▸ **What you need to do**
Look below for the line holding "(true, scanner') =>" and the line holding "funelim (e2e.scan_lines delayMs". Repeat those two and everything between, exactly.
:: Provided records ::
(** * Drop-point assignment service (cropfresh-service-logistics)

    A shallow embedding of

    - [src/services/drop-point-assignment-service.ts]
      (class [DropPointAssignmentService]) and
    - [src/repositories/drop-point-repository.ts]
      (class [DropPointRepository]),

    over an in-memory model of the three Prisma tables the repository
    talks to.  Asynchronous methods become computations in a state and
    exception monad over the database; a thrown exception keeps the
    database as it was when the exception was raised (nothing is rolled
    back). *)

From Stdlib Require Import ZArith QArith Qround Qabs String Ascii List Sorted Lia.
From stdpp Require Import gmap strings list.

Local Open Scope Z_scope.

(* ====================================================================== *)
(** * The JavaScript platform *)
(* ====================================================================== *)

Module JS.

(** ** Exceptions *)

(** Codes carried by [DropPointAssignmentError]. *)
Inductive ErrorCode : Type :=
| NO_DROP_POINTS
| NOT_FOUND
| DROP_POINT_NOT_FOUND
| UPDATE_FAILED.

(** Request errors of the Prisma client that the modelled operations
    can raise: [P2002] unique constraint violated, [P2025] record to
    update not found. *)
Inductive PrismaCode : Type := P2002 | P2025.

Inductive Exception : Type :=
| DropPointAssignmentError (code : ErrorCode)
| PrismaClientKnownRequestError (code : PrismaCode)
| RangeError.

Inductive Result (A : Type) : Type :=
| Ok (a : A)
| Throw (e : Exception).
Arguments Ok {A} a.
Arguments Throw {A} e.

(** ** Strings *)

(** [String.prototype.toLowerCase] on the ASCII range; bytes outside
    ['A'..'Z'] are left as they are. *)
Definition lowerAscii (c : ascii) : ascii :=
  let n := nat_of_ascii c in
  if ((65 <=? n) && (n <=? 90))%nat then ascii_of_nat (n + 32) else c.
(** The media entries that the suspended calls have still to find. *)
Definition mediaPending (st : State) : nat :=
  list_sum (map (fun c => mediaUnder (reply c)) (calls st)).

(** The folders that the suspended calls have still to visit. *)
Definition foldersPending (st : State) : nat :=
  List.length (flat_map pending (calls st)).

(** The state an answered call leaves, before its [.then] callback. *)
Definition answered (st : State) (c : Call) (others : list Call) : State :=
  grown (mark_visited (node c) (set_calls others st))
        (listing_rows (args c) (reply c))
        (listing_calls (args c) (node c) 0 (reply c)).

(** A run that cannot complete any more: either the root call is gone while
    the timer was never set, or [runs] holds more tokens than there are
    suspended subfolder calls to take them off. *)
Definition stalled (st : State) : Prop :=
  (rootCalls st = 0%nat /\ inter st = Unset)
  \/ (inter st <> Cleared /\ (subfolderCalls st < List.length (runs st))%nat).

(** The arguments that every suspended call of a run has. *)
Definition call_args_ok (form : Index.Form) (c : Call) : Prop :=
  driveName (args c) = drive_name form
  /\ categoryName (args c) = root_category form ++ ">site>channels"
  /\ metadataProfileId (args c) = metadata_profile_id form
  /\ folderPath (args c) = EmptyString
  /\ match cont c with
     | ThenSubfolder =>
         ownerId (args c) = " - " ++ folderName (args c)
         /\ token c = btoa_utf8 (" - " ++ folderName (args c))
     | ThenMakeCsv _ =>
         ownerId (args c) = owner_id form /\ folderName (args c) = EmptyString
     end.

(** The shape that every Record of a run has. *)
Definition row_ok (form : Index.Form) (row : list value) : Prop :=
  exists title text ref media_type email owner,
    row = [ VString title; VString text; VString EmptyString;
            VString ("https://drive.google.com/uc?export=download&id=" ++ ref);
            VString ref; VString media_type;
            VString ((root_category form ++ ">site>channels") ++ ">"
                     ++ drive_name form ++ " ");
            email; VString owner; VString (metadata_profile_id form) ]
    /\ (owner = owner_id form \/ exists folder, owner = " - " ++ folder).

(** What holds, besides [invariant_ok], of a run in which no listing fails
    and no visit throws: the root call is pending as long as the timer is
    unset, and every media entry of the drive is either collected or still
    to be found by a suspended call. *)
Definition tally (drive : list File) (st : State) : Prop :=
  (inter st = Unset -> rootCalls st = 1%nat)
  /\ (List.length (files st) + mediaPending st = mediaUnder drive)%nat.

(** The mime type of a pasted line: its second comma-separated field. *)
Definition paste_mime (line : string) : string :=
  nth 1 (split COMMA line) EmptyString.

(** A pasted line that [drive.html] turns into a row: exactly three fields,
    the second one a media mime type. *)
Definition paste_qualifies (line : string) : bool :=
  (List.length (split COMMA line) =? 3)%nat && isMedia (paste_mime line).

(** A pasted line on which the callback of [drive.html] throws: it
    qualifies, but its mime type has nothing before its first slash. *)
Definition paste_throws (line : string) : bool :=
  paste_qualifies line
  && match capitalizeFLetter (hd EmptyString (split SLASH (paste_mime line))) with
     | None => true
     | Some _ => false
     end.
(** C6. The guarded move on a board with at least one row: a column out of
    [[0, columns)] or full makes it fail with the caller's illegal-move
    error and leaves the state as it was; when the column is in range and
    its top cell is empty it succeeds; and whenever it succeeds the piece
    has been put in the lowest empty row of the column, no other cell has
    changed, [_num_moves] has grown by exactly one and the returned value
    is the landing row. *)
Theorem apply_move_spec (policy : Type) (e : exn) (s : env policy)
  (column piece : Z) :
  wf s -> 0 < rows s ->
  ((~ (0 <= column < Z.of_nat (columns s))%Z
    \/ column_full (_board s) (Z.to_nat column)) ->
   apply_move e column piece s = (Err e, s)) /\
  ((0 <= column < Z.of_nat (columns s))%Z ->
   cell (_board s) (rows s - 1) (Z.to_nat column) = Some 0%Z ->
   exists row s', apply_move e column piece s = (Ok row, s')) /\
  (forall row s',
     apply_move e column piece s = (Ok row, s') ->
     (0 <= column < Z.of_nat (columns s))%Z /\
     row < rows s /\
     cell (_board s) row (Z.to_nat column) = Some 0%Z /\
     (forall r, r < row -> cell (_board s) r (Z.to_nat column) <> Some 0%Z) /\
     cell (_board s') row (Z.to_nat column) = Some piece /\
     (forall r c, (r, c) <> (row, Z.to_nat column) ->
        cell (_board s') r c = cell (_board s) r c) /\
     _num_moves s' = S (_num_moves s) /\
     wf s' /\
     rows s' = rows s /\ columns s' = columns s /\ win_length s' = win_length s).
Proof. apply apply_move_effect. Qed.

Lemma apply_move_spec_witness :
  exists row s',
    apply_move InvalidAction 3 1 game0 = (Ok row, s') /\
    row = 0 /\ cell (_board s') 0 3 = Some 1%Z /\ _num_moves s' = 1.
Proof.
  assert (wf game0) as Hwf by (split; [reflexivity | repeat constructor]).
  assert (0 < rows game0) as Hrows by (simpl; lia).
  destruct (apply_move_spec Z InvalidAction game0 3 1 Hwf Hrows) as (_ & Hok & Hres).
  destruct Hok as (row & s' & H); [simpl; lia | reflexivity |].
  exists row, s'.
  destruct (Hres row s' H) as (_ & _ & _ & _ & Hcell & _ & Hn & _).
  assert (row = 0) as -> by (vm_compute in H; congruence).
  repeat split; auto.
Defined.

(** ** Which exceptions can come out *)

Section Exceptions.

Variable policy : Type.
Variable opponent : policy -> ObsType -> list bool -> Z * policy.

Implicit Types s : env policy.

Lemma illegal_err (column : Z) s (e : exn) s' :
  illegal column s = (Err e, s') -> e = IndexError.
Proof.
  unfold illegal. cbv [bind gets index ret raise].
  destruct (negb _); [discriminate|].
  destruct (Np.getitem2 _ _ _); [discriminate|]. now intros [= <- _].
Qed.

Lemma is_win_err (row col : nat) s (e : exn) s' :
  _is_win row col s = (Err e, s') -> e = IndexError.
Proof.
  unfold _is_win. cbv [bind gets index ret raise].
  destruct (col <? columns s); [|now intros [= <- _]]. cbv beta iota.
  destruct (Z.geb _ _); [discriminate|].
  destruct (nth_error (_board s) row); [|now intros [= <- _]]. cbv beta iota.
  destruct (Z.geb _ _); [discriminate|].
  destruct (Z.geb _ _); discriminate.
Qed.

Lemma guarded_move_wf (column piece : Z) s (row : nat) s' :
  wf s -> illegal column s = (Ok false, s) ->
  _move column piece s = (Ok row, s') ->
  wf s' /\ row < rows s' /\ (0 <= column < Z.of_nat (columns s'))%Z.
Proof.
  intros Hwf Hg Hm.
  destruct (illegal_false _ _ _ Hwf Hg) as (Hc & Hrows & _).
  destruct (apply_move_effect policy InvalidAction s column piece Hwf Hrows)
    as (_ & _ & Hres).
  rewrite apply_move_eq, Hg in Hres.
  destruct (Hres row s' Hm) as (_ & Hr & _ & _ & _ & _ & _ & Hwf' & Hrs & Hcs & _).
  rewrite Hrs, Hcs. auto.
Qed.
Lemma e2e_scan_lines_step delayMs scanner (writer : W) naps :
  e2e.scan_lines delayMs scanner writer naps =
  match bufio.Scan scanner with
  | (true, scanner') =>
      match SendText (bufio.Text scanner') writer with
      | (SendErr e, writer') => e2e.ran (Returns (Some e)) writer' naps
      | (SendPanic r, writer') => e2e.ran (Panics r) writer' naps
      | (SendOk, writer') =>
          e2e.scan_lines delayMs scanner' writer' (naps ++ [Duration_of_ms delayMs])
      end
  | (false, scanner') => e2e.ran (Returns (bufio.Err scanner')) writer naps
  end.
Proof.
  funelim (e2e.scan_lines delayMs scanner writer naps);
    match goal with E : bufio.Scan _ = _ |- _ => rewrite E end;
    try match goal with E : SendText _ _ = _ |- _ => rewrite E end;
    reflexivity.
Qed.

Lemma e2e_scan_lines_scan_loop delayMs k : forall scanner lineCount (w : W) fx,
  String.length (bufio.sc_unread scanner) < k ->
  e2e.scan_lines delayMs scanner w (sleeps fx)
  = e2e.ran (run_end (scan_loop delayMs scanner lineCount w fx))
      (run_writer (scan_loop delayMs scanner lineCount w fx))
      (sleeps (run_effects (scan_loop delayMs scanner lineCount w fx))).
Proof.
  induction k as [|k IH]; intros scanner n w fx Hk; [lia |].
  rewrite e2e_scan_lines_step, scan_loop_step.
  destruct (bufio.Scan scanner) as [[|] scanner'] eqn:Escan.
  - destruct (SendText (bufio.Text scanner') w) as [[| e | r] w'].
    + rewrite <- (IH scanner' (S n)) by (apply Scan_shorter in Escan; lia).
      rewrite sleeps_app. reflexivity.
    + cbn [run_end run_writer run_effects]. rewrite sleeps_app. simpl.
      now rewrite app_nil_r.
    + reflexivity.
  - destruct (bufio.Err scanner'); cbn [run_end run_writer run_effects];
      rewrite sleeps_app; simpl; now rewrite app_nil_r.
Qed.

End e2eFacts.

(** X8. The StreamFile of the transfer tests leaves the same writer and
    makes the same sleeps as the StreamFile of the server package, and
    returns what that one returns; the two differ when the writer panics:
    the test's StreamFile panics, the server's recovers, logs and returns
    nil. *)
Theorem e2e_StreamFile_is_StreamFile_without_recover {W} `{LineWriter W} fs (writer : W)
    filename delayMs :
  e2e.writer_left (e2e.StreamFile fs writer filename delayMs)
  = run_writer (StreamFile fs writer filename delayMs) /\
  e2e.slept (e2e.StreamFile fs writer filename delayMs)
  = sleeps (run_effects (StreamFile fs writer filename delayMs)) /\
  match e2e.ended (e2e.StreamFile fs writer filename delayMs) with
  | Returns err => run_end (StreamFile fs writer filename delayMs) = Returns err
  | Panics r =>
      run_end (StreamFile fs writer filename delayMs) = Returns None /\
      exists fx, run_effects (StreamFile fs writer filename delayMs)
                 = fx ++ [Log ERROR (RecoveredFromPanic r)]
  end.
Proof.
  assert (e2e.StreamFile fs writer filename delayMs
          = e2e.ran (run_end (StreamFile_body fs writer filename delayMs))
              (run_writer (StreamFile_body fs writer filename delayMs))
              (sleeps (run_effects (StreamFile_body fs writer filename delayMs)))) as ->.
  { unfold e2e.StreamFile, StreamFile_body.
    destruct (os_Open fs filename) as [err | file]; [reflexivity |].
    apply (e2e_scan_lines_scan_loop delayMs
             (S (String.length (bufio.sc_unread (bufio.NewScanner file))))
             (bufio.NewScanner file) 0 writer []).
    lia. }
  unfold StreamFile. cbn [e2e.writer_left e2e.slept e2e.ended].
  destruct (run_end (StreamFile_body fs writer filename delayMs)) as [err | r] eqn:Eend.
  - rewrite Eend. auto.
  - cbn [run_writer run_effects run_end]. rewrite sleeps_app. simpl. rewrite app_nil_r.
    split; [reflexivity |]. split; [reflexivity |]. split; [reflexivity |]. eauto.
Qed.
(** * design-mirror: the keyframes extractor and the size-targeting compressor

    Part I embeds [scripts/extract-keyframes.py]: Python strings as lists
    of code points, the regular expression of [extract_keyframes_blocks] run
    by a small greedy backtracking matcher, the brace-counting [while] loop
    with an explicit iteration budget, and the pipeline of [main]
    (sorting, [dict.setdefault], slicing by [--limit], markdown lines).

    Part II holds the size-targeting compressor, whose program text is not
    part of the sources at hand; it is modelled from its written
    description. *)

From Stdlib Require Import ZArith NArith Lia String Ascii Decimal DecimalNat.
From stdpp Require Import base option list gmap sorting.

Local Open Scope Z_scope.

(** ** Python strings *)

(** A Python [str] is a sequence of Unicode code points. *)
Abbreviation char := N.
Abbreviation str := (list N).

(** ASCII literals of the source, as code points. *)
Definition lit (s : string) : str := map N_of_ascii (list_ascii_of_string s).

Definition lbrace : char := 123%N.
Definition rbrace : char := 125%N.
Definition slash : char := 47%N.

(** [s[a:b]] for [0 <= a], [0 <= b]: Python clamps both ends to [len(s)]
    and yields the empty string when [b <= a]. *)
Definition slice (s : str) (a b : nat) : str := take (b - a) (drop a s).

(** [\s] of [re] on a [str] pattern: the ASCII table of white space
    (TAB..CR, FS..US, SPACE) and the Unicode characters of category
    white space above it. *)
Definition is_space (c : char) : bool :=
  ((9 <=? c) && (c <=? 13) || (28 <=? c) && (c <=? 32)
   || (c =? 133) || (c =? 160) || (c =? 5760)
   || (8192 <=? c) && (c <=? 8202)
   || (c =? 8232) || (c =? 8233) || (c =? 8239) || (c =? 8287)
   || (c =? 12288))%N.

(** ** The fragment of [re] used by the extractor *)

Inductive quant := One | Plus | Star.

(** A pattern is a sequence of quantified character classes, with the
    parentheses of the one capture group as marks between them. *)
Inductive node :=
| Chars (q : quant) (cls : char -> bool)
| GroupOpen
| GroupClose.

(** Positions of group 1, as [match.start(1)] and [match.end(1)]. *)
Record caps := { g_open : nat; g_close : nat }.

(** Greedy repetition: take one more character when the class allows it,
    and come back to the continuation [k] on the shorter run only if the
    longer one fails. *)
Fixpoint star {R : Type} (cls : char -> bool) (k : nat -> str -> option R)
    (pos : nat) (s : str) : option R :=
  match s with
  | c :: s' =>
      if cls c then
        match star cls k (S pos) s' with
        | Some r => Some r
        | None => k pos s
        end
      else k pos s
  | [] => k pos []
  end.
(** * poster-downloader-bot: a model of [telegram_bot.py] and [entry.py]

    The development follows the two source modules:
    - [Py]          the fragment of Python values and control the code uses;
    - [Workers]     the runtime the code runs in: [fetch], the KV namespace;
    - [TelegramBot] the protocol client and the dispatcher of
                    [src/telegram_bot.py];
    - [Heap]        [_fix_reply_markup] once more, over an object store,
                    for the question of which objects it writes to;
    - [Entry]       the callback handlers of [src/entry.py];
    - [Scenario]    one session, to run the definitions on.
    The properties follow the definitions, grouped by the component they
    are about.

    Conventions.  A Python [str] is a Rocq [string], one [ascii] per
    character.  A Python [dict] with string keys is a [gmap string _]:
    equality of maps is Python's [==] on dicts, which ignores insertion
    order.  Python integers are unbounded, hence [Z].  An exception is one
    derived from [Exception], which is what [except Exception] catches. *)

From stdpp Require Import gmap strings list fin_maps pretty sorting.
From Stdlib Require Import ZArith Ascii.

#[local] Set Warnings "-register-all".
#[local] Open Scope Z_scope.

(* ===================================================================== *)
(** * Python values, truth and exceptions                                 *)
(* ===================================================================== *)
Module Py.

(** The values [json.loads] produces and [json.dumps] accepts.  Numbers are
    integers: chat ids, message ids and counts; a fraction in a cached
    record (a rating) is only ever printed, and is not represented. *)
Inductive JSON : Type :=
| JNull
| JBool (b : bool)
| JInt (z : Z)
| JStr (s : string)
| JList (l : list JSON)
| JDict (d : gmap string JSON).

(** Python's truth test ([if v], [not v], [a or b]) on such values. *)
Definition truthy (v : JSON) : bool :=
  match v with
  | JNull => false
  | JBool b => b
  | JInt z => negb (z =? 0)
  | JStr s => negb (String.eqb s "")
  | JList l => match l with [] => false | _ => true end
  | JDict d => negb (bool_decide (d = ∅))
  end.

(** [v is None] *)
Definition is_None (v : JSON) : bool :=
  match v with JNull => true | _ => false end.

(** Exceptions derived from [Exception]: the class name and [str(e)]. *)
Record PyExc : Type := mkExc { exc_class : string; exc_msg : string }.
:::
▸ **Solution to this task**
  | (true, scanner') =>
      match SendText (bufio.Text scanner') writer with
      | (SendErr e, writer') => e2e.ran (Returns (Some e)) writer' naps
      | (SendPanic r, writer') => e2e.ran (Panics r) writer' naps
      | (SendOk, writer') =>
          e2e.scan_lines delayMs scanner' writer' (naps ++ [Duration_of_ms delayMs])
      end
  | (false, scanner') => e2e.ran (Returns (bufio.Err scanner')) writer naps
  end.
Proof.
  funelim (e2e.scan_lines delayMs scanner writer naps);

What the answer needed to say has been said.